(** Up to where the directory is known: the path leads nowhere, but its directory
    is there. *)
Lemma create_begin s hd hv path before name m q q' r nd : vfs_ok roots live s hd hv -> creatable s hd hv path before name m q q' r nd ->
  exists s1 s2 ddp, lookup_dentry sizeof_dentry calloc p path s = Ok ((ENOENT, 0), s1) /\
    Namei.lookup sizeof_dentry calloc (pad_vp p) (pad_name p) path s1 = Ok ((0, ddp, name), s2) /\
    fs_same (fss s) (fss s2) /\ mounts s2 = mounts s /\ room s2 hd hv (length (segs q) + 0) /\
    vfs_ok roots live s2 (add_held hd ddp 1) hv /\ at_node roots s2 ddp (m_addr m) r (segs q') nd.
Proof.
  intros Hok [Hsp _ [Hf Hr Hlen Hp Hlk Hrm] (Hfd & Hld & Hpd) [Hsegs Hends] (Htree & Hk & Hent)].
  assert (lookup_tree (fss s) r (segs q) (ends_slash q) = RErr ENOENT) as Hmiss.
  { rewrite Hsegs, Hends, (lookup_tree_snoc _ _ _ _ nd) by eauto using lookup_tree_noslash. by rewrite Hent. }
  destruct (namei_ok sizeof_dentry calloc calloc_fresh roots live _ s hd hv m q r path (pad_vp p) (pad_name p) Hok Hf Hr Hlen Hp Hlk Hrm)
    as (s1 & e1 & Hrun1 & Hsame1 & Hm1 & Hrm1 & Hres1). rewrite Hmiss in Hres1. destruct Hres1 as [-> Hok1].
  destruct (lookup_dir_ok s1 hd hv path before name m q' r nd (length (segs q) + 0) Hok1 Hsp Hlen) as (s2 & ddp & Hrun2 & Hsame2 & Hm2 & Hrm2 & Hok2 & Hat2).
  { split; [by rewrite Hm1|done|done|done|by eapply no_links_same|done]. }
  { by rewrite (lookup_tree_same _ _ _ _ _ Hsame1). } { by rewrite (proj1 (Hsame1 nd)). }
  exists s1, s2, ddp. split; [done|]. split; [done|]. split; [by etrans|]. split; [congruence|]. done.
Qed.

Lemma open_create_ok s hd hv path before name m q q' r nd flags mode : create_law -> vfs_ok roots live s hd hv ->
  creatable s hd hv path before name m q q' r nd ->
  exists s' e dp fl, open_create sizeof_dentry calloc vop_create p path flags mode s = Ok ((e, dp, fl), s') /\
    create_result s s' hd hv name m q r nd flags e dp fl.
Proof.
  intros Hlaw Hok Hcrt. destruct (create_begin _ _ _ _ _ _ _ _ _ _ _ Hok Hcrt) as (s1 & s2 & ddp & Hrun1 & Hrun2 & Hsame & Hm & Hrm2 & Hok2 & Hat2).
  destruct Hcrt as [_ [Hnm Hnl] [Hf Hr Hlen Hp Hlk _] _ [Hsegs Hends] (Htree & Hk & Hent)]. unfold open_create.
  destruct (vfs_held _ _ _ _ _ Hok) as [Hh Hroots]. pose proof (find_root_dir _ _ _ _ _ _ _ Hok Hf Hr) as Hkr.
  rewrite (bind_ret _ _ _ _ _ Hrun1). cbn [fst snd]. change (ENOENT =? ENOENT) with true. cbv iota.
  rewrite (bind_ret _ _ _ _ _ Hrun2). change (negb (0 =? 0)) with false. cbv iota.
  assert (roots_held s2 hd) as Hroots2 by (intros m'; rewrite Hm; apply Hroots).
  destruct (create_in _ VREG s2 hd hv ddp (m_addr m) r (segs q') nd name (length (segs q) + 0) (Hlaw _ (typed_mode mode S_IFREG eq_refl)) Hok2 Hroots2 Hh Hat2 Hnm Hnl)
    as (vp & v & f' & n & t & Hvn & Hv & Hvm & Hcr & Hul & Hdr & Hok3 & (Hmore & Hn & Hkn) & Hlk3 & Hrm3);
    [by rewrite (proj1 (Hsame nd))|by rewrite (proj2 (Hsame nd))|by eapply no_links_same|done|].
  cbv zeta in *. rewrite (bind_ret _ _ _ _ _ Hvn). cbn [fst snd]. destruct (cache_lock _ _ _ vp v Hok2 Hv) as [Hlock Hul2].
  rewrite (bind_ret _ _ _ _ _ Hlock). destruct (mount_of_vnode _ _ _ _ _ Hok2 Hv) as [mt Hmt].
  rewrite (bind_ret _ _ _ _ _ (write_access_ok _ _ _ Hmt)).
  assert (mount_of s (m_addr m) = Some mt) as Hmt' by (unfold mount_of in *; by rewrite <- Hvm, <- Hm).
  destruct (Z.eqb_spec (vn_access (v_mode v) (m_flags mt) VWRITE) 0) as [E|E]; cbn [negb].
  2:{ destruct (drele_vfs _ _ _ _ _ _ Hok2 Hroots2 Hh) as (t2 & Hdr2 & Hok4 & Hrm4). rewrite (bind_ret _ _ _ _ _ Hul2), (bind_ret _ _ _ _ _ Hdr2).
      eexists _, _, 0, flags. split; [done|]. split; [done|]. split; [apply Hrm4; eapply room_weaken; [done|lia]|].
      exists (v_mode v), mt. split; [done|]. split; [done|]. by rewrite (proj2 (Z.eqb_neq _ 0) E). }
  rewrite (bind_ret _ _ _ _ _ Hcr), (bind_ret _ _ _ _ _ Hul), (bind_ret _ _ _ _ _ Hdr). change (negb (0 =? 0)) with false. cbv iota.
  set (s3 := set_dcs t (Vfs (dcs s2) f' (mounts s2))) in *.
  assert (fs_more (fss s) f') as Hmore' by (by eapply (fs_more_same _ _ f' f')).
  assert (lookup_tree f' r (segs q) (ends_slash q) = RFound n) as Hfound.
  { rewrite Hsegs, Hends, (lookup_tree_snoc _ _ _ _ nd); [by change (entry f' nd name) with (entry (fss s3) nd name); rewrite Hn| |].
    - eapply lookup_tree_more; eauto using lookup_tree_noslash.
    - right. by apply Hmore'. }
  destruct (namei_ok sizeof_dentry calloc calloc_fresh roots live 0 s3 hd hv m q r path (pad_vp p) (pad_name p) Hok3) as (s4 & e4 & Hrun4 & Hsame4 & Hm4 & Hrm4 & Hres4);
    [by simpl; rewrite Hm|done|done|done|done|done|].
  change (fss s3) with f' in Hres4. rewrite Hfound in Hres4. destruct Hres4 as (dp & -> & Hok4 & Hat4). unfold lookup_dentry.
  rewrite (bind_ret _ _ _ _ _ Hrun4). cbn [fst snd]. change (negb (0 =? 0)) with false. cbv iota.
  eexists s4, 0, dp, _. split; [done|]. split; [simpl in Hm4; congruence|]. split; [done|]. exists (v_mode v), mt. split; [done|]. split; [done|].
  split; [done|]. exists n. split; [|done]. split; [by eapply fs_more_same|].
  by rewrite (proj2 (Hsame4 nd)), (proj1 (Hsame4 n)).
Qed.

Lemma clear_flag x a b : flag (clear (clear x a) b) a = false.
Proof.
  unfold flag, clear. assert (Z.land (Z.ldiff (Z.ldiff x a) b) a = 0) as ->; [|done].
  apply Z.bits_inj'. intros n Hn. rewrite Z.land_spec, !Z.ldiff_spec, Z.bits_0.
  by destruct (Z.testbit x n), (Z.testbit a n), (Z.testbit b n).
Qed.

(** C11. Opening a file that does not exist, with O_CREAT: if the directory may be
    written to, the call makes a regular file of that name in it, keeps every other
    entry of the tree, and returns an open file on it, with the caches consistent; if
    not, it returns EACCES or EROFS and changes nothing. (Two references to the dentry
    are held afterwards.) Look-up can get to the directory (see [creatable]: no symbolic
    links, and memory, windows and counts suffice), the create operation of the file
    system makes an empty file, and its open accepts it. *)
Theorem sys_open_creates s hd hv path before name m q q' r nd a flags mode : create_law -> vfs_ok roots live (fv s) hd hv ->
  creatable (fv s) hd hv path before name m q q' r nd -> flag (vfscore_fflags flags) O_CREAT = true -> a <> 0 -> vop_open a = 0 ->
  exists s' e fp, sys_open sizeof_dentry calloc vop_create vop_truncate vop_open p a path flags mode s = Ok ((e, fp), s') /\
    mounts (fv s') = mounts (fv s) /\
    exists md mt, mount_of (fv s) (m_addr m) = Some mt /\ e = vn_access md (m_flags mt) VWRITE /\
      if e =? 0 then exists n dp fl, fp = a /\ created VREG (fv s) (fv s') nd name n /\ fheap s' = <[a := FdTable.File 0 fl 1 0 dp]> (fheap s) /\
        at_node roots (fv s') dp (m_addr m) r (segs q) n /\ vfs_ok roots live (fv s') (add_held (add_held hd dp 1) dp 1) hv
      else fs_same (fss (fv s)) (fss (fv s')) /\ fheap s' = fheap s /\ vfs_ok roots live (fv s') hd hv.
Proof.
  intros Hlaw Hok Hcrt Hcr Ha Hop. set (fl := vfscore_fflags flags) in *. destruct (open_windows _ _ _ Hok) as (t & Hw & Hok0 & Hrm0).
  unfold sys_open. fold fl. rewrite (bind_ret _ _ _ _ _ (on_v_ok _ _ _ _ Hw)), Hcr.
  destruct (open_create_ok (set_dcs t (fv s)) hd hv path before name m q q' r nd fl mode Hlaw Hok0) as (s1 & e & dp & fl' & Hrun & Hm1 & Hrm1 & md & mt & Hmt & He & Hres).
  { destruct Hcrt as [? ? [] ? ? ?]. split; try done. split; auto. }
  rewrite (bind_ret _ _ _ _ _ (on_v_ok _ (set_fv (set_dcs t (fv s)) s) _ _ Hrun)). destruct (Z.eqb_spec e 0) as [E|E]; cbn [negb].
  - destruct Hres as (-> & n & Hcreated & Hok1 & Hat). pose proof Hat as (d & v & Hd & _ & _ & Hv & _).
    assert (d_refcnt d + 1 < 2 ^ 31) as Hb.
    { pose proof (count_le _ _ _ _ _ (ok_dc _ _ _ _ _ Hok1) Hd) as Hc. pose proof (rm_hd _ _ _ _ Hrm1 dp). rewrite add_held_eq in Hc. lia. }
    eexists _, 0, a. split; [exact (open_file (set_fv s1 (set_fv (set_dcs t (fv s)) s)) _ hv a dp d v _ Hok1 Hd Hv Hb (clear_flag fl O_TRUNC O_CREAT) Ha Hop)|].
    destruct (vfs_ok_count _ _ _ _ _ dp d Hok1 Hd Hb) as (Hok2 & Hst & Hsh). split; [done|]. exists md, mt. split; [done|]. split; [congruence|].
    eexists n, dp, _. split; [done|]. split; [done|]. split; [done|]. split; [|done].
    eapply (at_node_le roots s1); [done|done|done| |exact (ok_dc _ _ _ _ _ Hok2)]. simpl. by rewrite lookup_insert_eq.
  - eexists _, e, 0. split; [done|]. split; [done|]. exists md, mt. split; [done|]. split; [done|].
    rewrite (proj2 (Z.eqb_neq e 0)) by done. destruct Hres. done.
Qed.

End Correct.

+ + + +

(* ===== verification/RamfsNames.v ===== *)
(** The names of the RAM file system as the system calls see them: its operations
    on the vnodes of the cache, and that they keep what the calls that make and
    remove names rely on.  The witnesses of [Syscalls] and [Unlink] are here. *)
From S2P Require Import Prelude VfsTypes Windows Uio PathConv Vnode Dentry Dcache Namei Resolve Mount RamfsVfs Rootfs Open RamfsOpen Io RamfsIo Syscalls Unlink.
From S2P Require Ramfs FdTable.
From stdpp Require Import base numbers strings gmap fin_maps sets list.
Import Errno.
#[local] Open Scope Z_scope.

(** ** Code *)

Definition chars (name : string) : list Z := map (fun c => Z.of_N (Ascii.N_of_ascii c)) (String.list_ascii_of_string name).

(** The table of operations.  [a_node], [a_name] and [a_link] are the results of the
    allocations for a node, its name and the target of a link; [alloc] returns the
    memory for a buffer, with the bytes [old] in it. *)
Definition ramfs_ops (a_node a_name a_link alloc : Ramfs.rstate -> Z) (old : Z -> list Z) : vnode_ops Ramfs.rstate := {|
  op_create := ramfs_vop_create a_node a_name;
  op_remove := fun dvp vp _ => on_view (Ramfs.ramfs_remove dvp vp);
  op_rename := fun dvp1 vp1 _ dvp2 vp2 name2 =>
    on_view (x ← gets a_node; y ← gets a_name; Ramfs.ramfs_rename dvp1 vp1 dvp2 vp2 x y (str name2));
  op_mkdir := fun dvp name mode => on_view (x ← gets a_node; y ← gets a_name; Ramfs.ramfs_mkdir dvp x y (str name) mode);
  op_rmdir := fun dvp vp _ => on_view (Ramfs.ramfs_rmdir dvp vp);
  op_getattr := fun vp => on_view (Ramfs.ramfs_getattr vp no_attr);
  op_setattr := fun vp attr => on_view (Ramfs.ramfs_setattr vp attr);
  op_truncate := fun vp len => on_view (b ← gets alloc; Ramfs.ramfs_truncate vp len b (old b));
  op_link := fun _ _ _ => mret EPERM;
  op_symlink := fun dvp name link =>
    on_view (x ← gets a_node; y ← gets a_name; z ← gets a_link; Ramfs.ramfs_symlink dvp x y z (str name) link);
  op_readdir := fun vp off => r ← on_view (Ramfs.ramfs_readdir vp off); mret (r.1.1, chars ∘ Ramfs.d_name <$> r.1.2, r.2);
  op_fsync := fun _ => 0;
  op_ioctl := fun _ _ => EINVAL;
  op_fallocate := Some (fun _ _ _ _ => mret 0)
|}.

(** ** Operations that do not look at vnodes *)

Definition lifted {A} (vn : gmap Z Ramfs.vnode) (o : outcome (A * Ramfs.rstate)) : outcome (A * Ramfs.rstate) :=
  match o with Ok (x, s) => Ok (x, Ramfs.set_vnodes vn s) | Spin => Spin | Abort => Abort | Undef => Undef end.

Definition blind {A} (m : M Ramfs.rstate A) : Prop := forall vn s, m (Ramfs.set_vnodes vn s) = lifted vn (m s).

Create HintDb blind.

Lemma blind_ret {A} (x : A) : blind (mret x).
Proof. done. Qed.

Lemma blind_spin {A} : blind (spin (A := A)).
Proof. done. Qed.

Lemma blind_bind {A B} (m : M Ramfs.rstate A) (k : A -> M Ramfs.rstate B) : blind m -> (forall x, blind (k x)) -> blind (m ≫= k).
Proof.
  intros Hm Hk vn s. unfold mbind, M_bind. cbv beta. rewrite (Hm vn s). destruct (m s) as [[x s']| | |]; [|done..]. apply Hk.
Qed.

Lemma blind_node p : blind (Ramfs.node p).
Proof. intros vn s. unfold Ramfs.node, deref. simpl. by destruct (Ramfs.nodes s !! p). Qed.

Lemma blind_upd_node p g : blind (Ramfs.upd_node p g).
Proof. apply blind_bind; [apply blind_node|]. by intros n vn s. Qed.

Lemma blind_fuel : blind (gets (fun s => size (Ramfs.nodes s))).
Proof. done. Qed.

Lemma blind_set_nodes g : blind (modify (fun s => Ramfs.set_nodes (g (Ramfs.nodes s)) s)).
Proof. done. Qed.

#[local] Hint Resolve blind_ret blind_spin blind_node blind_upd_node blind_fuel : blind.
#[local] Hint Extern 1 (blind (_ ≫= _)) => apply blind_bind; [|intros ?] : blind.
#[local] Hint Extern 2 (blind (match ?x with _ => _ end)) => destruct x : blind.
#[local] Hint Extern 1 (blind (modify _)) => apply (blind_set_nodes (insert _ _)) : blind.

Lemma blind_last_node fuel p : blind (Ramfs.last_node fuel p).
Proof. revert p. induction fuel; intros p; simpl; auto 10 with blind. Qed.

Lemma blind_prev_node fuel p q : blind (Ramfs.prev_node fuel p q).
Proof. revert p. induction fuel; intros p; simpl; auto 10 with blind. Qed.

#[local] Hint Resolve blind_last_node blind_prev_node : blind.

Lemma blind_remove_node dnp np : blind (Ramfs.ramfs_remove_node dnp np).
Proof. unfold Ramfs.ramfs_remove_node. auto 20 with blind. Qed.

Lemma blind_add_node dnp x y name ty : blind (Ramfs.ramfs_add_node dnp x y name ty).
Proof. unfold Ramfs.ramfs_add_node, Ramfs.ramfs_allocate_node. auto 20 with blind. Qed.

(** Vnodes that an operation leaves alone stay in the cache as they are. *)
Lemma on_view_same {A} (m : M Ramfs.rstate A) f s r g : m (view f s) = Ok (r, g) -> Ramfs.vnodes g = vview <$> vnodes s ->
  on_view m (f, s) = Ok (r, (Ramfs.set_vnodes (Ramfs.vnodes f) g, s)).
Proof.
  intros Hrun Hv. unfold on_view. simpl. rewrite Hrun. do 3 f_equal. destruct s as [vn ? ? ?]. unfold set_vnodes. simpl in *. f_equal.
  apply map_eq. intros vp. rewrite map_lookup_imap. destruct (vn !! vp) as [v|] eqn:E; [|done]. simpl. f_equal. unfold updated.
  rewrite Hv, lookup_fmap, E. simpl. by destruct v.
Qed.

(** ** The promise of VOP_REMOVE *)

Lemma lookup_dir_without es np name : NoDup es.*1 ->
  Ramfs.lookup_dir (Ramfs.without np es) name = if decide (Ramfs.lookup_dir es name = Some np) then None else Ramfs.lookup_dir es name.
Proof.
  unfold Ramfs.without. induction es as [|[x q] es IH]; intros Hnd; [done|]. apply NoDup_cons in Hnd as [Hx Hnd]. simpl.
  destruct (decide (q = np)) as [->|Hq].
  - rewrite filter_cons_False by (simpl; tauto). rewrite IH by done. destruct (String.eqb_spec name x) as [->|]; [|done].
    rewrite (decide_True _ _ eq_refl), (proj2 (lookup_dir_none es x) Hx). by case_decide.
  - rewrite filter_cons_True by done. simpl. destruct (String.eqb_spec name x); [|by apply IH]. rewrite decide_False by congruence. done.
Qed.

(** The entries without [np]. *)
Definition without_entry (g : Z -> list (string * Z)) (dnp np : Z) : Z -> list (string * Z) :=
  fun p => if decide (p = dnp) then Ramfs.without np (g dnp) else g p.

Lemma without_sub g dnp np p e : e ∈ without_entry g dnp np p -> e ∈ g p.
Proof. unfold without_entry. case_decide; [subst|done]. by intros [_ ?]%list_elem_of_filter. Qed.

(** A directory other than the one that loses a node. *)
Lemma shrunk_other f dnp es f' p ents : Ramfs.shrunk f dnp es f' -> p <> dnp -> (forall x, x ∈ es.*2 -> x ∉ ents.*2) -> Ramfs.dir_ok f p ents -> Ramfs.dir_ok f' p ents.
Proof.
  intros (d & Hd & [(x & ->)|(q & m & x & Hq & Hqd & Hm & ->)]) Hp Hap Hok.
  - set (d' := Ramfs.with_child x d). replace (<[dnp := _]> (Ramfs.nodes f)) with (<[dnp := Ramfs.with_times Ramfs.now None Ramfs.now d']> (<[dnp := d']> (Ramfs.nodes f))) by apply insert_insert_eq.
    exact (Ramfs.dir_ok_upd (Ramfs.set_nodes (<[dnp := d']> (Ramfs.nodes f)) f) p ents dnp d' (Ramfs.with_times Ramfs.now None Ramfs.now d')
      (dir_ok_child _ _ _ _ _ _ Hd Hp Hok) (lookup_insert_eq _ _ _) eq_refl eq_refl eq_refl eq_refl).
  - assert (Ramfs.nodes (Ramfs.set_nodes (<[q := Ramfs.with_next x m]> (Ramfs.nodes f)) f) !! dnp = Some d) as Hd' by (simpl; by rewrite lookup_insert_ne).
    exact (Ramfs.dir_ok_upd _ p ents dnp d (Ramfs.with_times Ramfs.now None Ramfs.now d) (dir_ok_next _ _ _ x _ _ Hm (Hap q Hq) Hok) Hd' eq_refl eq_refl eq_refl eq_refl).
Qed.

+ + + +

■ Task objective
After locating the line with "unfold Ramfs.without. induction" above, return that line and every later line through the one with "rewrite (decide_True _", word for word and with nothing else.

■ Response to the task
  unfold Ramfs.without. induction es as [|[x q] es IH]; intros Hnd; [done|]. apply NoDup_cons in Hnd as [Hx Hnd]. simpl.
  destruct (decide (q = np)) as [->|Hq].
  - rewrite filter_cons_False by (simpl; tauto). rewrite IH by done. destruct (String.eqb_spec name x) as [->|]; [|done].
    rewrite (decide_True _ _ eq_refl), (proj2 (lookup_dir_none es x) Hx). by case_decide.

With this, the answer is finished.